Complex to Libm conversion ABI issues

I believe there’s an ABI issue in the Complex to Libm conversion, as MLIR complex types are always lowered to LLVM structs of two elements, but this isn’t necessarily the ABI convention for every target.

For example, complex floats on x86_64 are are lowered by clang to [2 x float] rather than {float, float}, so if you pass a complex<f32> from MLIR into e.g. cpow from libm you get an ABI break currently.

I saw a discussion previously at C representation of complex types? where the conclusion was that MLIR should only have a contract with LLVM and not a platform ABI. This is fine for C calling in to MLIR as in the example there, but when lowering to a call to a C function we definitely can’t ignore the platform ABI or we will get incorrect results.

As a concrete example, the following code doesn’t lower correctly for x86_64

func.func @foo(%i:complex<f32>, %j:complex<f32>) -> (complex<f32>) {
  %o = complex.pow %i, %j : complex<f32>
  return %o : complex<f32>
}

Compiled with mlir-opt --convert-complex-to-libm test.mlir --convert-complex-to-llvm --convert-func-to-llvm | mlir-translate --mlir-to-llvmir -
gives

declare { float, float } @cpowf({ float, float }, { float, float })
define { float, float } @foo({ float, float } %0, { float, float } %1) !dbg !3 {
  %3 = call { float, float } @cpowf({ float, float } %0, { float, float } %1), !dbg !7
  ret { float, float } %3, !dbg !9
}

which is not the correct signature for cpowf, so you get an incorrect result if you call this function (even if it’s called from MLIR not from C).

I’m not sure what the solution is here, is MLIR target aware in any way?
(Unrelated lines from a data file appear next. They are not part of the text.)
Lemma no_raw_special_escape (s : string) :
  no_raw_special (escape_single_pass s) = true.
Proof.
  unfold escape_single_pass.
  induction s as [|c s IH]; [reflexivity|].
  cbn [flat_map_str]. now apply no_raw_special_escape_char.
Qed.

Lemma no_raw_special_contains (c : ascii) (s : string) :
  is_special c = true -> Ascii.eqb c AMP = false ->
  no_raw_special s = true -> contains c s = false.
Proof.
  intros Hc Ha. induction s as [|a s IH]; [reflexivity|].
  cbn [no_raw_special contains]. intros H.
  apply andb_true_iff in H. destruct H as [H1 H2].
  destruct (Ascii.eqb_spec c a) as [<-|_]; [|now apply IH].
  rewrite Ha, Hc in H1. discriminate H1.
Qed.

Section RoundTrip.

Variable html5 : string -> option string.
Hypothesis core : has_core_entities html5.

Lemma sub_charref_amp (r : string) :
  sub_charref html5 0 ("&amp;" ++ r) = String "&" (sub_charref html5 0 r).
Proof.
  destruct core as (H & _). cbn. now rewrite H.
Qed.

Lemma sub_charref_lt (r : string) :
  sub_charref html5 0 ("&lt;" ++ r) = String "<" (sub_charref html5 0 r).
Proof.
  destruct core as (_ & H & _). cbn. now rewrite H.
Qed.

Lemma sub_charref_gt (r : string) :
  sub_charref html5 0 ("&gt;" ++ r) = String ">" (sub_charref html5 0 r).
Proof.
  destruct core as (_ & _ & H & _). cbn. now rewrite H.
Qed.

Lemma sub_charref_quot (r : string) :
  sub_charref html5 0 ("&quot;" ++ r) = String QUOT (sub_charref html5 0 r).
Proof.
  destruct core as (_ & _ & _ & H). cbn. now rewrite H.
Qed.

Lemma sub_charref_apos (r : string) :
  sub_charref html5 0 ("&#x27;" ++ r) = String "'" (sub_charref html5 0 r).
Proof. reflexivity. Qed.

Lemma sub_charref_escape_char (c : ascii) (r : string) :
  sub_charref html5 0 (escape_char c ++ r)
  = String c (sub_charref html5 0 r).
Proof.
  unfold escape_char.
  destruct (Ascii.eqb_spec c AMP) as [->|]; [apply sub_charref_amp|].
  destruct (Ascii.eqb_spec c LT) as [->|]; [apply sub_charref_lt|].
  destruct (Ascii.eqb_spec c GT) as [->|]; [apply sub_charref_gt|].
  destruct (Ascii.eqb_spec c QUOT) as [->|]; [apply sub_charref_quot|].
  destruct (Ascii.eqb_spec c APOS) as [->|]; [apply sub_charref_apos|].
  cbn [str1 append sub_charref].
  destruct (Ascii.eqb_spec c AMP); [contradiction | reflexivity].
Qed.

Lemma sub_charref_escape (s : string) :
  sub_charref html5 0 (escape_single_pass s) = s.
Proof.
  unfold escape_single_pass.
  induction s as [|c s IH]; [reflexivity|].
  cbn [flat_map_str]. now rewrite sub_charref_escape_char, IH.
Qed.

Lemma sub_charref_no_amp (t : string) :
  contains AMP t = false -> sub_charref html5 0 t = t.
Proof.
  induction t as [|c t IH]; [reflexivity|].
  cbn [contains sub_charref]. rewrite (Ascii.eqb_sym c AMP).
  destruct (Ascii.eqb AMP c); [discriminate|].
  intros H. now rewrite IH.
Qed.

Lemma unescape_sub_charref (t : string) :
  unescape html5 t = sub_charref html5 0 t.
Proof.
  unfold unescape. destruct (contains AMP t) eqn:E; [reflexivity|].
  symmetry. now apply sub_charref_no_amp.
Qed.

Lemma unescape_escape (s : string) :
  unescape html5 (escape_single_pass s) = s.
Proof. rewrite unescape_sub_charref. apply sub_charref_escape. Qed.

End RoundTrip.

(** C6: a text that holds one of the five characters is escaped to a text
    with no raw occurrence of them: [<], [>], the double quote and the
    apostrophe are gone, and every ampersand starts one of the five
    references; and [html.unescape], with the named references of the
    library, gives the text back. *)
Theorem escape_round_trip (s : string) :
  has_special s = true ->
  exists e,
    html_escape (PyStr s) = ok e
    /\ no_raw_special e = true
    /\ contains LT e = false /\ contains GT e = false
    /\ contains QUOT e = false /\ contains APOS e = false
    /\ forall html5, has_core_entities html5 -> unescape html5 e = s.
Proof.
  intros _. exists (escape_single_pass s).
  pose proof (no_raw_special_escape s) as N.
  split; [unfold html_escape; now rewrite escape_text_single_pass|].
  split; [exact N|].
  repeat (split; [now apply no_raw_special_contains|]).
  intros html5 core. now apply unescape_escape.
Qed.

Lemma escape_round_trip_witness :
  has_special "O'Brien & <Sons>" = true
  /\ has_core_entities html5_core
  /\ unescape html5_core "O&#x27;Brien &amp; &lt;Sons&gt;" = "O'Brien & <Sons>".
Proof.
  assert (has_core_entities html5_core) as C by (repeat split; reflexivity).
  split; [reflexivity|]. split; [exact C|].
  destruct (escape_round_trip "O'Brien & <Sons>" eq_refl) as (e & E & _ & _ & _ & _ & _ & U).
  injection E as <-. exact (U html5_core C).
Defined.

(** ** Tags in the output

    The escaped text of a cell holds no [<], so a tag can only start where
    the script has written one. *)

Lemma contains_LT_escape (s : string) :
  contains LT (escape_single_pass s) = false.
Proof.
  apply no_raw_special_contains; [reflexivity .. | apply no_raw_special_escape].
Qed.

Lemma contains_cons_false (c a : ascii) (s : string) :
  contains c (String a s) = false ->
  Ascii.eqb c a = false /\ contains c s = false.
Proof.
  cbn [contains]. destruct (Ascii.eqb c a); [discriminate | now split].
Qed.

Lemma occurrences_skip (p a b : string) :
  contains LT a = false ->
  occurrences (String LT p) (a ++ b) = occurrences (String LT p) b.
Proof.
  induction a as [|c a IH]; [reflexivity|].
  intros H. apply contains_cons_false in H. destruct H as [Hc Ha].
  cbn [append occurrences startswith]. rewrite Hc. now rewrite IH.
Qed.

Lemma partition_skip (p a b : string) :
  contains LT a = false ->
  partition (String LT p) (a ++ b)
  = match partition (String LT p) b with
    | Some (x, y) => Some (a ++ x, y)
    | None => None
    end.
Proof.
  induction a as [|c a IH].
  - intros _. cbn [append]. now destruct (partition (String LT p) b) as [[x y]|].
  - intros H. apply contains_cons_false in H. destruct H as [Hc Ha].
    cbn [append partition startswith]. rewrite Hc, (IH Ha).
    now destruct (partition (String LT p) b) as [[x y]|].
Qed.

Lemma td_text_app (s r : string) :
  td_text s ++ r = "<td>" ++ escape_single_pass s ++ "</td>" ++ r.
Proof. unfold td_text. now rewrite !append_assoc. Qed.

Lemma cells_text_cons (s : string) (row : list string) :
  cells_text (s :: row) = td_text s ++ cells_text row.
Proof. unfold cells_text. cbn [map]. apply join_empty_cons. Qed.

Lemma occurrences_tr_td_text (s r : string) :
  occurrences "<tr>" (td_text s ++ r) = occurrences "<tr>" r.
Proof.
  rewrite td_text_app. cbn.
  change "<tr>" with (String LT "tr>").
  now rewrite occurrences_skip by apply contains_LT_escape.
Qed.

Lemma occurrences_td_td_text (s r : string) :
  occurrences "<td>" (td_text s ++ r) = S (occurrences "<td>" r).
Proof.
  rewrite td_text_app. cbn.
  change "<td>" with (String LT "td>").
  now rewrite occurrences_skip by apply contains_LT_escape.
Qed.

Lemma occurrences_tr_cells (row : list string) (r : string) :
  occurrences "<tr>" (cells_text row ++ r) = occurrences "<tr>" r.
Proof.
  induction row as [|s row IH]; [reflexivity|].
  now rewrite cells_text_cons, append_assoc, occurrences_tr_td_text.
Qed.

Lemma occurrences_td_cells (row : list string) (r : string) :
  occurrences "<td>" (cells_text row ++ r)
  = List.length row + occurrences "<td>" r.
Proof.
  induction row as [|s row IH]; [reflexivity|].
  rewrite cells_text_cons, append_assoc, occurrences_td_td_text, IH.
  reflexivity.
Qed.

Lemma row_line_app (row : list string) (r : string) :
  row_line row ++ r = "  <tr>" ++ cells_text row ++ "</tr>" ++ LF ++ r.
Proof. unfold row_line. now rewrite !append_assoc. Qed.

Lemma occurrences_tr_row_line (row : list string) (r : string) :
  occurrences "<tr>" (row_line row ++ r) = S (occurrences "<tr>" r).
Proof.
  rewrite row_line_app. cbn. now rewrite occurrences_tr_cells.
Qed.

Lemma occurrences_tr_lines (rows : list (list string)) (r : string) :
  occurrences "<tr>" (lines rows ++ r)
  = List.length rows + occurrences "<tr>" r.
Proof.
  induction rows as [|row rows IH]; [reflexivity|].
  cbn [lines]. rewrite append_assoc, occurrences_tr_row_line, IH.
  reflexivity.
Qed.

Lemma partition_close_td_text (s r : string) :
  partition "</tr>" (td_text s ++ r)
  = match partition "</tr>" r with
    | Some (x, y) => Some (td_text s ++ x, y)
    | None => None
    end.
Proof.
  rewrite td_text_app. cbn [append partition startswith Ascii.eqb Bool.eqb].
  change "</tr>" with (String LT "/tr>").
  rewrite partition_skip by apply contains_LT_escape.
  cbn [append partition startswith Ascii.eqb Bool.eqb].
  destruct (partition (String LT "/tr>") r) as [[x y]|]; [|reflexivity].
  now rewrite td_text_app.
Qed.

Lemma partition_close_cells (row : list string) (r : string) :
  partition "</tr>" (cells_text row ++ "</tr>" ++ r)
  = Some (cells_text row, r).
Proof.
  induction row as [|s row IH]; [reflexivity|].
  now rewrite cells_text_cons, append_assoc, partition_close_td_text, IH.
Qed.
If so, the complex to libm conversion could possibly add code to change the {float, float} to [2 x float] before the call on x86_64?

2 Likes

C ABI is a notoriously difficult issue unfortunately. This is something that clang/LLVM hasn’t been able to cleanly extract and expose: this is a known issue but also seems like a fairly massive amount of work…

Could we possibly introduce an expansion for these that doesn’t use libm and go through that instead then? My concern is that these operations are currently only able to be lowered by calls to libm and that lowering doesn’t work in the general case due to ABI issues, so it’s not really possible to rely on these operations at the moment.

Edit: For context, I was hoping to use the MLIR complex dialect to implement complex operations in Flang, as that seems the best way to deduplicate effort, but right now we can’t use it because it doesn’t work on some platforms.

ComplexToStandard or --convert-complex-to-standard might be what you want.

Could this problem be solved in a similar way that the Rust language solved it? Allowing one to define the calling convention on a per function call basis.
Thus allowing complex<f32> to mean {float, float} for some function calls, and [2 x float] for others.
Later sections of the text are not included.